=== Section Start ===

(** * Sequential Neural Likelihood: the round loop, the early-stopped
      trainer and the potential-function provider of [sbi/inference/snl/snl.py]

    The development follows the source file top to bottom.  Python floats are
    IEEE binary64 values, modelled with the Standard Library's [spec_float]
    (sign, mantissa, exponent) and its software arithmetic; Python ints are
    [Z]; lists are [list]; everything the file calls but does not define
    (the network, the optimizer, the simulator, torch's random permutation)
    is a [Variable] of a [Section]. *)

From Stdlib Require Import String ZArith List Bool Lia Permutation.
From Stdlib Require Import Floats.SpecFloat.
Import ListNotations.

Local Open Scope Z_scope.

(* ------------------------------------------------------------------ *)
(** ** Python floats *)

Module Binary64.

Definition prec : Z := 53.
Definition emax : Z := 1024.

Definition float := spec_float.

Definition fadd : float -> float -> float := SFadd prec emax.
Definition fsub : float -> float -> float := SFsub prec emax.
Definition fmul : float -> float -> float := SFmul prec emax.
Definition fdiv : float -> float -> float := SFdiv prec emax.

(** [a > b] on floats; false as soon as one side is NaN. *)
Definition fgt (a b : float) : bool := SFltb b a.

(** Conversion of a Python int in an arithmetic expression with a float
    (round to nearest, ties to even). *)
Definition float_of_int (n : Z) : float := binary_normalize prec emax n 0 false.

(** The literals of the source. *)
Definition neg_1e100 : float := S754_finite true 5147557589468029 280.
Definition lit_0_1 : float := S754_finite false 7205759403792794 (-56).
Definition lit_5e_4 : float := S754_finite false 4611686018427388 (-63).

=== Section End ===

Extract the lines of the preceding material that run from the line with "Definition fadd : float" through the line with "Definition float_of_int (n", inclusive, reproducing them exactly and adding nothing.

Definition fadd : float -> float -> float := SFadd prec emax.
Definition fsub : float -> float -> float := SFsub prec emax.
Definition fmul : float -> float -> float := SFmul prec emax.
Definition fdiv : float -> float -> float := SFdiv prec emax.

(** [a > b] on floats; false as soon as one side is NaN. *)
Definition fgt (a b : float) : bool := SFltb b a.

(** Conversion of a Python int in an arithmetic expression with a float
    (round to nearest, ties to even). *)
Definition float_of_int (n : Z) : float := binary_normalize prec emax n 0 false.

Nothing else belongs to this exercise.